§ Exercise details
Figure out the number of lines in the entries that hold the string "chain", then give that number and nothing else.

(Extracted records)

<<<<

(** ** The message translator and the network call *)

Lemma partsToContent_all_empty (parts : list Part.t) :
  Forall (fun p => renderPart p = "") parts -> partsToContent parts = "".
Proof.
  intros Hall. unfold partsToContent. apply join_all_empty.
  apply Forall_forall. intros s Hin. apply in_map_iff in Hin.
  destruct Hin as (p & <- & Hp). rewrite Forall_forall in Hall. now apply Hall.
Qed.

Lemma toOpenAiMessages_length (contents : list Content.t) :
  List.length (toOpenAiMessages contents) = List.length contents.
Proof. unfold toOpenAiMessages. apply length_map. Qed.

(** The message of the [i]-th content is the [i]-th message. *)
Lemma toOpenAiMessages_nth (contents : list Content.t) (i : nat) (c : Content.t) :
  nth_error contents i = Some c ->
  exists m : Message.t,
    nth_error (toOpenAiMessages contents) i = Some m
    /\ Message.content m = partsToContent (orEmpty (Content.parts c))
    /\ (Content.role c = Some "user" -> Message.role m = "user")
    /\ (Content.role c <> Some "user" -> Message.role m = "assistant").
Proof.
  intros Hnth. unfold toOpenAiMessages.
  eexists. split; [apply map_nth_error; exact Hnth |].
  simpl. split; [reflexivity |].
  destruct (Content.role c) as [r |].
  - destruct (String.eqb_spec r "user") as [-> | Hne]; split; intro H.
    + reflexivity.
    + now elim H.
    + now inversion H.
    + reflexivity.
  - split; intro H; [discriminate H | reflexivity].
Qed.

Section GeneratorProperties.

Context {imports : Imports}.

(** Whatever the network answers, [generateContent] makes one call, and
    its body carries the messages built from the request. *)
Lemma generateContent_calls (net : Network) (this : OllamaContentGenerator.t)
    (request : GenerateContentParameters.t ContentListUnion) (id : string) :
  fst (run net (generateContent this request id))
  = [(chatUrl this, chatInit this request)].
Proof.
  unfold generateContent. simpl.
  destruct (net (chatUrl this) (chatInit this request)) as [response | e];
    [| reflexivity].
  destruct (negb (HttpResponse.ok response)); [reflexivity |].
  destruct (HttpResponse.json response); reflexivity.
Qed.

Lemma systemMessages_length (si : option SystemInstruction) :
  List.length (systemMessages si) = if truthyInstruction si then 1 else 0.
Proof. unfold systemMessages. destruct (truthyInstruction si); reflexivity. Qed.

(** C1, as the code has it.  The message list [generateContent] sends has
    one message per input Content, and one more when the system
    instruction is truthy (present, and not the empty string); no Content
    is filtered out, and a Content none of whose parts renders to a
    non-empty string still gives a message, with the empty string as its
    content. *)
Theorem message_count (net : Network) (this : OllamaContentGenerator.t)
    (request : GenerateContentParameters.t ContentListUnion) (id : string) :
  let contents :=
    toContents (contentsOrEmpty (GenerateContentParameters.contents request)) in
  let systemInstruction :=
    chain (GenerateContentParameters.config request)
          OllamaRequestConfig.systemInstruction in
  let offset := if truthyInstruction systemInstruction then 1 else 0 in
  exists (url : string) (init : RequestInit.t),
    fst (run net (generateContent this request id)) = [(url, init)]
    /\ List.length (ChatBody.messages (RequestInit.body init))
       = offset + List.length contents
    /\ forall (i : nat) (c : Content.t),
         nth_error contents i = Some c ->
         exists m : Message.t,
           nth_error (ChatBody.messages (RequestInit.body init)) (offset + i)
           = Some m
           /\ Message.content m = partsToContent (orEmpty (Content.parts c))
           /\ (Forall (fun p => renderPart p = "") (orEmpty (Content.parts c)) ->
               Message.content m = "").
Proof.
  intros contents systemInstruction offset.
  exists (chatUrl this), (chatInit this request).
  split; [apply generateContent_calls |].
  simpl. unfold requestMessages.
  fold contents. fold systemInstruction.
  split.
  - rewrite length_app, systemMessages_length, toOpenAiMessages_length.
    reflexivity.
  - intros i c Hnth.
    destruct (toOpenAiMessages_nth contents i c Hnth) as (m & Hm & Hcontent & _).
    exists m. split; [| split].
    + rewrite nth_error_app2; rewrite systemMessages_length; fold offset;
        [| lia].
      replace (offset + i - offset) with i by lia. exact Hm.
    + exact Hcontent.
    + intros Hall. rewrite Hcontent. now apply partsToContent_all_empty.
Qed.

(** C5, as the code has it.  When the system instruction is truthy
    (present, and not the empty string), the first message sent has the
    role ["system"] and comes before all turn messages; its content is the
    instruction itself when it is a string, and the part renderer's
    flattening of its parts when it is a Content.  The messages after it
    are those of the input Contents, in input order, with the role
    ["user"] when the Content's role is exactly ["user"] and
    ["assistant"] otherwise. *)
Theorem system_message_first (net : Network) (this : OllamaContentGenerator.t)
    (request : GenerateContentParameters.t ContentListUnion) (id : string)
    (instruction : SystemInstruction) :
  chain (GenerateContentParameters.config request)
        OllamaRequestConfig.systemInstruction = Some instruction ->
  truthyInstruction (Some instruction) = true ->
  let contents :=
    toContents (contentsOrEmpty (GenerateContentParameters.contents request)) in
  exists (url : string) (init : RequestInit.t) (turns : list Message.t),
    fst (run net (generateContent this request id)) = [(url, init)]
    /\ ChatBody.messages (RequestInit.body init)
       = Message.mk "system"
           (match instruction with
            | InstructionString s => s
            | InstructionContent c => partsToContent (orEmpty (Content.parts c))
            end) :: turns
    /\ List.length turns = List.length contents
    /\ forall (i : nat) (c : Content.t),
         nth_error contents i = Some c ->
         exists m : Message.t,
           nth_error turns i = Some m
           /\ Message.content m = partsToContent (orEmpty (Content.parts c))
           /\ (Content.role c = Some "user" -> Message.role m = "user")
           /\ (Content.role c <> Some "user" -> Message.role m = "assistant").
Proof.
  intros Hinstruction Htruthy contents.
  exists (chatUrl this), (chatInit this request), (toOpenAiMessages contents).
  split; [apply generateContent_calls |].
  split; [| split].
  - simpl. unfold requestMessages. rewrite Hinstruction.
    unfold systemMessages. rewrite Htruthy.
    destruct instruction; reflexivity.
  - apply toOpenAiMessages_length.
  - intros i c Hnth. now apply toOpenAiMessages_nth.
Qed.

End GeneratorProperties.

(** ** The token estimator *)

(** The ceiling of a quarter, in integers. *)
Lemma Qceiling_quarter (n : Z) : Qceiling (inject_Z n / 4)%Q = ((n + 3) / 4)%Z.
Proof.
  unfold Qceiling, Qfloor, Qdiv, Qmult, Qinv, Qopp, inject_Z. simpl.
  rewrite Z.mul_1_r.
  Z.div_mod_to_equations. lia.
Qed.

Lemma estimateTokens_ceiling (length : nat) (c : Z) :
  (4 * (c - 1) < Z.of_nat length <= 4 * c)%Z ->
  estimateTokens length = Z.max 1 c.
Proof.
  intros Hc. unfold estimateTokens. rewrite Qceiling_quarter.
  f_equal. Z.div_mod_to_equations. lia.
Qed.

Section EstimatorProperties.

Context {imports : Imports}.

(** C6. The token estimate [countTokens] returns is [max(1, ceil(L/4))],
    [L] being the length of the flattened text; it is never zero: an empty
    text gives 1, a text of 4 characters 1, of 5 characters 2, of
    40 characters 10. *)
Theorem countTokens_estimate (net : Network)
    (request : CountTokensParameters.t ContentListUnion) :
  let L := Z.of_nat (String.length (countTokensText request)) in
  exists tokens : Z,
    run net (countTokens request) = ([], Fulfilled (CountTokensResponse.mk tokens))
    /\ (forall c : Z, 4 * (c - 1) < L <= 4 * c -> tokens = Z.max 1 c)%Z
    /\ (1 <= tokens)%Z
    /\ (L = 0 -> tokens = 1)%Z
    /\ (L = 4 -> tokens = 1)%Z
    /\ (L = 5 -> tokens = 2)%Z
    /\ (L = 40 -> tokens = 10)%Z.
Proof.
  intros L. exists (estimateTokens (String.length (countTokensText request))).
  split; [reflexivity |].
  assert (Hc : forall c : Z, (4 * (c - 1) < L <= 4 * c)%Z ->
               estimateTokens (String.length (countTokensText request)) = Z.max 1 c).
  { intros c Hc. now apply estimateTokens_ceiling. }
  split; [exact Hc |].
  split; [unfold estimateTokens; lia |].
  repeat split; intros HL.
  - rewrite (Hc 0%Z); lia.
  - rewrite (Hc 1%Z); lia.
  - rewrite (Hc 2%Z); lia.
  - rewrite (Hc 10%Z); lia.
Qed.

End EstimatorProperties.

(** ** Failures *)

Section FailureProperties.

Context {imports : Imports}.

>>>>

§ Solution for this task
2